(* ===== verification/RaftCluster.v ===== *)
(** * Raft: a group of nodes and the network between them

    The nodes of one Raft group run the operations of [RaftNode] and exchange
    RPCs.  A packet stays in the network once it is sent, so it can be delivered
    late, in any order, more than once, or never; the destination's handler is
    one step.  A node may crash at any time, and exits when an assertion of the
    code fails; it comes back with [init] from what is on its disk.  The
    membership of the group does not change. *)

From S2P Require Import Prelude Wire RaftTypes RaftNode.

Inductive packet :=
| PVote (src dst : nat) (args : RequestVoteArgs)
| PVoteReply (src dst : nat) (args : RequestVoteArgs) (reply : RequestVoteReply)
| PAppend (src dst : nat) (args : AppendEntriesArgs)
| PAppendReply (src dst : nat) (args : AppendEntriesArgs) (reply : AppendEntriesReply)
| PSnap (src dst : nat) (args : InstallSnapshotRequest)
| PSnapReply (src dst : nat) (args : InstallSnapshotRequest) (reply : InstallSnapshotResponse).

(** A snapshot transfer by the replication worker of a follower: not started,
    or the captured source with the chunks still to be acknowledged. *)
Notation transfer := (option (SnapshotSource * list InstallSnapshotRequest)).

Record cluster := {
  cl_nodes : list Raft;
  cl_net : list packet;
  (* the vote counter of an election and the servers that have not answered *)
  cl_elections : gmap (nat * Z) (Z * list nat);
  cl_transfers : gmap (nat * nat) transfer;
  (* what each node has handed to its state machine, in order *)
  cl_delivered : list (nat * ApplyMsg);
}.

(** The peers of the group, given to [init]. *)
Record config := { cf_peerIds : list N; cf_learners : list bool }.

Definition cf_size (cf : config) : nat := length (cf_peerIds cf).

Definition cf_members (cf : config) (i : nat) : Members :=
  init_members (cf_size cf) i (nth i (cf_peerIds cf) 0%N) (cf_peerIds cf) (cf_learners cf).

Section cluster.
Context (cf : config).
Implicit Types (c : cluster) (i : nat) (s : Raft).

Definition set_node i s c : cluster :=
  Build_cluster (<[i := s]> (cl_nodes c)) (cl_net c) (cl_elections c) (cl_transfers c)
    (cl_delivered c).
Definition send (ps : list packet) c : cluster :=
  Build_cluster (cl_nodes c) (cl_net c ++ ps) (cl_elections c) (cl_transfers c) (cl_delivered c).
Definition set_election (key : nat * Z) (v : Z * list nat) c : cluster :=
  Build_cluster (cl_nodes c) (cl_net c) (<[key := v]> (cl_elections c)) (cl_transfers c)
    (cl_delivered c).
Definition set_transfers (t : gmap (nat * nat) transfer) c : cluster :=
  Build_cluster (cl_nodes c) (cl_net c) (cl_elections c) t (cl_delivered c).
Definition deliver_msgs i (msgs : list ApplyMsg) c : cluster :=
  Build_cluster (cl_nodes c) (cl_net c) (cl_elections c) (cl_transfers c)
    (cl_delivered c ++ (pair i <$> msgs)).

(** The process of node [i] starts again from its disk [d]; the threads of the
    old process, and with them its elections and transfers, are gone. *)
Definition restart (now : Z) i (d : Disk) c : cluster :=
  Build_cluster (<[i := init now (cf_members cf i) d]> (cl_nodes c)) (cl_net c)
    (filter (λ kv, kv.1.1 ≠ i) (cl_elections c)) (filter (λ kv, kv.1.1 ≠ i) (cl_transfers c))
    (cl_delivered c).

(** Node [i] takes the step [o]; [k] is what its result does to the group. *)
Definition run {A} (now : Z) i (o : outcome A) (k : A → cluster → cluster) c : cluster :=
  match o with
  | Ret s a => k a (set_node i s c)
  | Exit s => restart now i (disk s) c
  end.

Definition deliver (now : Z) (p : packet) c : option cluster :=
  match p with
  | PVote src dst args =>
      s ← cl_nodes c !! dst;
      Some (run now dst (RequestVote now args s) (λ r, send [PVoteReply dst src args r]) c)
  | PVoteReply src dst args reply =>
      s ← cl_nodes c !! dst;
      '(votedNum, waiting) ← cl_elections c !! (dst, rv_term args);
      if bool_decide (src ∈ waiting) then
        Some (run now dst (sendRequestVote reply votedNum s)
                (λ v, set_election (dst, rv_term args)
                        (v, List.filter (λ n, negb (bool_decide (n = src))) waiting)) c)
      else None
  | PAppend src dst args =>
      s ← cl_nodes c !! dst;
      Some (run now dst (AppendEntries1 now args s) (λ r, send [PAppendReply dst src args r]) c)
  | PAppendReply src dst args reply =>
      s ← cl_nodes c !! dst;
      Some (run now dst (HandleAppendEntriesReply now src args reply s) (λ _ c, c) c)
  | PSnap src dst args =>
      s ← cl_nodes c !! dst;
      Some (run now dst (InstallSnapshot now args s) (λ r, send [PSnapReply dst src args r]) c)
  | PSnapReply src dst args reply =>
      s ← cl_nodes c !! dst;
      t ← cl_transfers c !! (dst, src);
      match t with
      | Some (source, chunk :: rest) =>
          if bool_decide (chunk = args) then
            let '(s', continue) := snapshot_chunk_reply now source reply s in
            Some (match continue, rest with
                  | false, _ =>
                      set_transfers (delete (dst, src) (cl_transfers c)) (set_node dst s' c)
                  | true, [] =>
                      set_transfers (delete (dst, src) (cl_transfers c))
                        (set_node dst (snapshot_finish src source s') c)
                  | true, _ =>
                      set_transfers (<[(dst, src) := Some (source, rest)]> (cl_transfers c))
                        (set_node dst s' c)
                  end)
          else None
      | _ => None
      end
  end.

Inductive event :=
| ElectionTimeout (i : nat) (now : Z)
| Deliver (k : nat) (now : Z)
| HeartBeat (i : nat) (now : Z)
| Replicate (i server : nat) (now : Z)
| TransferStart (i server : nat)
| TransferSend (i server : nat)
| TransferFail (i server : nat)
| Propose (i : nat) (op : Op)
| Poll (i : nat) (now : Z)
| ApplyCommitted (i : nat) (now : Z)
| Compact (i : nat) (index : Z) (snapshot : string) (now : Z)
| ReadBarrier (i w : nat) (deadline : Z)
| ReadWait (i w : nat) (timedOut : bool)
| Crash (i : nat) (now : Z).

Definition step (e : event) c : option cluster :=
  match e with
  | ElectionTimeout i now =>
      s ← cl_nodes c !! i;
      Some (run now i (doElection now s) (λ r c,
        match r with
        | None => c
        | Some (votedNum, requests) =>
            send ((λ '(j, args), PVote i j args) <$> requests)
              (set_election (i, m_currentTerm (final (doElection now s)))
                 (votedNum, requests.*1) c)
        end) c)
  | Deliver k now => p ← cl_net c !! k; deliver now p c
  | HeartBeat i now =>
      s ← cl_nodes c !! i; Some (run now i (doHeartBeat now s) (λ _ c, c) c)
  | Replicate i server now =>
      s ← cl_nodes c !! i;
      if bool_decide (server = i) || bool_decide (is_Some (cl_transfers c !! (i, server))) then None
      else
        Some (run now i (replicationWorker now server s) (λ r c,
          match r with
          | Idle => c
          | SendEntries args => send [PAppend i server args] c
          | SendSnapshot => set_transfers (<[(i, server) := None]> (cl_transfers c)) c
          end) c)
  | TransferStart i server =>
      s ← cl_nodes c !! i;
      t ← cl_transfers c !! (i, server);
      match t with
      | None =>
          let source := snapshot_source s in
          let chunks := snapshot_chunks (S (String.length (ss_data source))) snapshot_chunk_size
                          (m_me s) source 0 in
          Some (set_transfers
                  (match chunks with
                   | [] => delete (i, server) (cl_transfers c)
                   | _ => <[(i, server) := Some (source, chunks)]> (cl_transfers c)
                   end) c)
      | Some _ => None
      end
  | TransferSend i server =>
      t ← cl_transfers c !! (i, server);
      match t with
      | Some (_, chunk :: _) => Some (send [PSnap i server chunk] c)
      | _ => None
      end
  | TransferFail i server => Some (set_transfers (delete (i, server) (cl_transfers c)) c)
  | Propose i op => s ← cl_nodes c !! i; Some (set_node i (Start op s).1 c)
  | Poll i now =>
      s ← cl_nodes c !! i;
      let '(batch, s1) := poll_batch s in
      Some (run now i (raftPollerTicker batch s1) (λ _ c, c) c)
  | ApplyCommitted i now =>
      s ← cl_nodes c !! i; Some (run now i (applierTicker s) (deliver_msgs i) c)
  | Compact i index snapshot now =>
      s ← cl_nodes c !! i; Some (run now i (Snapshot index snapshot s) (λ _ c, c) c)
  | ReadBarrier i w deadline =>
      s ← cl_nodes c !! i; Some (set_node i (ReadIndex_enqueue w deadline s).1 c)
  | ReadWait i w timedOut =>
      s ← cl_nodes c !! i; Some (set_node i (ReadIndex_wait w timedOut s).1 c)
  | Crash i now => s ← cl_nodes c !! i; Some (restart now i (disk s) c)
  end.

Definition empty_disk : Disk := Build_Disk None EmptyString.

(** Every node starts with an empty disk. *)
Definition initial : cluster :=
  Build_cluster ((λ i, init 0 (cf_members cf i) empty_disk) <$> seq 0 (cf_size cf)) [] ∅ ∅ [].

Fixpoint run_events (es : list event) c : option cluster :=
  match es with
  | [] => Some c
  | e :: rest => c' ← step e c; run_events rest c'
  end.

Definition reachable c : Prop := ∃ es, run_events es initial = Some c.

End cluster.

» **ABOUT THIS EXERCISE**:
Output, from the data above, the lines from the line with "(timedOut : bool)" to the line with "let '(batch, s1) := poll_batch s in" exactly as they stand, both ends included and nothing else.

» **OUTPUT OF THE TASK**:
| ReadWait (i w : nat) (timedOut : bool)
| Crash (i : nat) (now : Z).

Definition step (e : event) c : option cluster :=
  match e with
  | ElectionTimeout i now =>
      s ← cl_nodes c !! i;
      Some (run now i (doElection now s) (λ r c,
        match r with
        | None => c
        | Some (votedNum, requests) =>
            send ((λ '(j, args), PVote i j args) <$> requests)
              (set_election (i, m_currentTerm (final (doElection now s)))
                 (votedNum, requests.*1) c)
        end) c)
  | Deliver k now => p ← cl_net c !! k; deliver now p c
  | HeartBeat i now =>
      s ← cl_nodes c !! i; Some (run now i (doHeartBeat now s) (λ _ c, c) c)
  | Replicate i server now =>
      s ← cl_nodes c !! i;
      if bool_decide (server = i) || bool_decide (is_Some (cl_transfers c !! (i, server))) then None
      else
        Some (run now i (replicationWorker now server s) (λ r c,
          match r with
          | Idle => c
          | SendEntries args => send [PAppend i server args] c
          | SendSnapshot => set_transfers (<[(i, server) := None]> (cl_transfers c)) c
          end) c)
  | TransferStart i server =>
      s ← cl_nodes c !! i;
      t ← cl_transfers c !! (i, server);
      match t with
      | None =>
          let source := snapshot_source s in
          let chunks := snapshot_chunks (S (String.length (ss_data source))) snapshot_chunk_size
                          (m_me s) source 0 in
          Some (set_transfers
                  (match chunks with
                   | [] => delete (i, server) (cl_transfers c)
                   | _ => <[(i, server) := Some (source, chunks)]> (cl_transfers c)
                   end) c)
      | Some _ => None
      end
  | TransferSend i server =>
      t ← cl_transfers c !! (i, server);
      match t with
      | Some (_, chunk :: _) => Some (send [PSnap i server chunk] c)
      | _ => None
      end
  | TransferFail i server => Some (set_transfers (delete (i, server) (cl_transfers c)) c)
  | Propose i op => s ← cl_nodes c !! i; Some (set_node i (Start op s).1 c)
  | Poll i now =>
      s ← cl_nodes c !! i;
      let '(batch, s1) := poll_batch s in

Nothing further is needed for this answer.